The problem ::
Return each line of the entries that holds the string "Definition".

=== Begin Enclosure ===

(** * W3C microdata extraction (package [extractor])

    A shallow embedding of the microdata walker of go-microdata-extract:
    [W3CMicrodata], [parseW3CMicrodata], [parseProperties], [getAttr],
    [getAttrVal], [appendValue] and [getTextContent], together with the
    pieces of the Go standard library and of golang.org/x/net/html that
    the walker relies on.

    Conventions.
    - A Go [string] is a sequence of bytes: [string] of Rocq.
    - A [*html.Node] is a finite tree; the [FirstChild]/[NextSibling]
      chain of a node is the list [Children].
    - [map[string]any] is a [gmap string any]; a missing key reads as the
      nil interface, modelled by [None].
    - Pointers to freshly allocated values that are never shared
      ([*MicrodataItem], [*string]) are modelled by their pointees;
      [ID = None] is the nil pointer.
    - [html.Parse] and [url.Parse] are external: they are variables of the
      section that holds the walker. *)

From Stdlib Require Import String Ascii List Arith Lia.
From stdpp Require Import gmap strings list fin_maps.

#[local] Set Warnings "-register-all".
#[local] Open Scope string_scope.

(** ** The functions of Go's [strings] package used by the extractor *)

Module strings.

(** [strings.HasPrefix]:
    [len(s) >= len(prefix) && s[:len(prefix)] == prefix]. *)
Definition HasPrefix (s prefix : string) : bool :=
  Nat.leb (String.length prefix) (String.length s)
  && String.eqb (substring 0 (String.length prefix) s) prefix.

(** [strings.HasSuffix]:
    [len(s) >= len(suffix) && s[len(s)-len(suffix):] == suffix]. *)
Definition HasSuffix (s suffix : string) : bool :=
  Nat.leb (String.length suffix) (String.length s)
  && String.eqb
       (substring (String.length s - String.length suffix)
                  (String.length suffix) s)
       suffix.

(** The UTF-8 encodings of the code points for which [unicode.IsSpace]
    holds: TAB, LF, VT, FF, CR, SPACE, U+0085, U+00A0, U+1680,
    U+2000..U+200A, U+2028, U+2029, U+202F, U+205F, U+3000. *)
Definition space_runes : list (list nat) :=
  [ [9]; [10]; [11]; [12]; [13]; [32];
    [194; 133]; [194; 160];
    [225; 154; 128];
    [226; 128; 128]; [226; 128; 129]; [226; 128; 130]; [226; 128; 131];
    [226; 128; 132]; [226; 128; 133]; [226; 128; 134]; [226; 128; 135];
    [226; 128; 136]; [226; 128; 137]; [226; 128; 138];
    [226; 128; 168]; [226; 128; 169]; [226; 128; 175];
    [226; 129; 159];
    [227; 128; 128] ].

Definition space_bytes : list (list ascii) :=
  map (map ascii_of_nat) space_runes.

(** [strip p l] removes the byte sequence [p] from the front of [l]. *)
Fixpoint strip (p l : list ascii) : option (list ascii) :=
  match p, l with
  | [], _ => Some l
  | _ :: _, [] => None
  | a :: p', b :: l' => if Ascii.eqb a b then strip p' l' else None
  end.

(** The input without its first rune, when that rune is white space. *)
Fixpoint strip_space (runes : list (list ascii)) (l : list ascii)
  : option (list ascii) :=
  match runes with
  | [] => None
  | r :: runes' =>
      match strip r l with
      | Some rest => Some rest
      | None => strip_space runes' l
      end
  end.

(** [strings.TrimLeftFunc(s, unicode.IsSpace)] on bytes; every round
    removes at least one byte, so [length l] rounds are enough. *)
Fixpoint trim_left (fuel : nat) (runes : list (list ascii))
         (l : list ascii) : list ascii :=
  match fuel with
  | O => l
  | S fuel' =>
      match strip_space runes l with
      | Some rest => trim_left fuel' runes rest
      | None => l
      end
  end.

(** [strings.TrimSpace]: leading and trailing white space removed.  The
    trailing runes are found by matching the reversed encodings on the
    reversed string: every encoding above is one start byte followed
    by continuation bytes, which is what [utf8.DecodeLastRune] reads. *)
Definition TrimSpace (s : string) : string :=
  let l := list_ascii_of_string s in
  let l1 := trim_left (length l) space_bytes l in
  let r := rev l1 in
  let r1 := trim_left (length r) (map (@rev ascii) space_bytes) r in
  string_of_list_ascii (rev r1).

End strings.

(** ** The DOM of golang.org/x/net/html *)

Module html.

Inductive NodeType : Type :=
  | ErrorNode
  | TextNode
  | DocumentNode
  | ElementNode
  | CommentNode
  | DoctypeNode
  | RawNode.

Definition NodeType_eqb (a b : NodeType) : bool :=
  match a, b with
  | ErrorNode, ErrorNode | TextNode, TextNode
  | DocumentNode, DocumentNode | ElementNode, ElementNode
  | CommentNode, CommentNode | DoctypeNode, DoctypeNode
  | RawNode, RawNode => true
  | _, _ => false
  end.

Record Attribute : Type :=
  mkAttr { Namespace : string; Key : string; Val : string }.

Inductive Node : Type :=
  mkNode { Type_ : NodeType;
           Data : string;
           Attr : list Attribute;
           Children : list Node }.

End html.

Import html.

(** ** [net/url]: the two fields of a parsed URL that the walker reads *)

Module url.
Record URL : Type := mkURL { Scheme : string; Host : string }.
End url.

(** *** [url.Parse] on plain raw URLs

    [url.Parse] is a parameter of the walker.  The concrete examples need
    an instance of it: [plain_url_Parse] follows [url.Parse] (and the
    [parse], [getScheme] and [parseHost] it calls) on the raw URLs that are
    made of letters, digits and the bytes [- . _ ~ / :] and whose authority
    holds at most one colon.  On these the control characters, the
    fragment, the query, the user information, the brackets and the
    escapes that [url.Parse] looks for do not occur, and what is left of
    it is below.  On every other raw URL [plain_url_Parse] returns [None],
    which says nothing about [url.Parse]; no example uses one. *)

Definition is_upper (c : ascii) : bool :=
  Nat.leb 65 (nat_of_ascii c) && Nat.leb (nat_of_ascii c) 90.

Definition is_lower (c : ascii) : bool :=
  Nat.leb 97 (nat_of_ascii c) && Nat.leb (nat_of_ascii c) 122.

Definition is_digit (c : ascii) : bool :=
  Nat.leb 48 (nat_of_ascii c) && Nat.leb (nat_of_ascii c) 57.

Definition plain_byte (c : ascii) : bool :=
  is_upper c || is_lower c || is_digit c
  || existsb (Ascii.eqb c) ["-"; "."; "_"; "~"; "/"; ":"]%char.

Fixpoint all_bytes (p : ascii -> bool) (s : string) : bool :=
  match s with
  | EmptyString => true
  | String c r => p c && all_bytes p r
  end.

(** [strings.ToLower] on ASCII. *)
Fixpoint ToLower (s : string) : string :=
  match s with
  | EmptyString => EmptyString
  | String c r =>
      String (if is_upper c then ascii_of_nat (nat_of_ascii c + 32) else c)
             (ToLower r)
  end.

(** The part before the first [/], and the rest from that [/] on. *)
Fixpoint split_at_slash (s : string) : string * string :=
  match s with
  | EmptyString => (EmptyString, EmptyString)
  | String c r =>
      if Ascii.eqb c "/"%char then (EmptyString, s)
      else let '(h, t) := split_at_slash r in (String c h, t)
  end.

(** The loop of [getScheme]: [first] holds at the first byte, [scheme]
    are the bytes read, [rest] those to read; [None] is the error
    [missing protocol scheme]. *)
Fixpoint getScheme_loop (first : bool) (scheme rest rawURL : string)
  : option (string * string) :=
  match rest with
  | EmptyString => Some ("", rawURL)
  | String c rest' =>
      if is_lower c || is_upper c then
        getScheme_loop false (scheme +:+ String c "") rest' rawURL
      else if is_digit c
              || existsb (Ascii.eqb c) ["+"; "-"; "."]%char then
        if first then Some ("", rawURL)
        else getScheme_loop false (scheme +:+ String c "") rest' rawURL
      else if Ascii.eqb c ":"%char then
        if first then None else Some (scheme, rest')
      else Some ("", rawURL)
  end.

Definition getScheme (rawURL : string) : option (string * string) :=
  getScheme_loop true "" rawURL rawURL.

(** What follows the last colon of a string, when it has one:
    [host[strings.LastIndex(host, ":")+1:]]. *)
Fixpoint after_last_colon (s : string) : option string :=
  match s with
  | EmptyString => None
  | String c r =>
      match after_last_colon r with
      | Some t => Some t
      | None => if Ascii.eqb c ":"%char then Some r else None
      end
  end.

Fixpoint count_colons (s : string) : nat :=
  match s with
  | EmptyString => 0
  | String c r =>
      if Ascii.eqb c ":"%char then S (count_colons r) else count_colons r
  end.

(** [parseHost] on an authority without brackets: what follows its last
    colon is a port, that is digits only, or the error [invalid port]
    is returned.  An authority with several colons is left out. *)
Definition parseHost (host : string) : option string :=
  match after_last_colon host with
  | None => Some host
  | Some port =>
      if negb (all_bytes is_digit port) then None
      else if Nat.eqb (count_colons host) 1 then Some host
      else None
  end.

=== End Enclosure ===

Task result ::
Definition HasPrefix (s prefix : string) : bool :=
Definition HasSuffix (s suffix : string) : bool :=
Definition space_runes : list (list nat) :=
Definition space_bytes : list (list ascii) :=
Definition TrimSpace (s : string) : string :=
Definition NodeType_eqb (a b : NodeType) : bool :=
Definition is_upper (c : ascii) : bool :=
Definition is_lower (c : ascii) : bool :=
Definition is_digit (c : ascii) : bool :=
Definition plain_byte (c : ascii) : bool :=
Definition getScheme (rawURL : string) : option (string * string) :=
Definition parseHost (host : string) : option string :=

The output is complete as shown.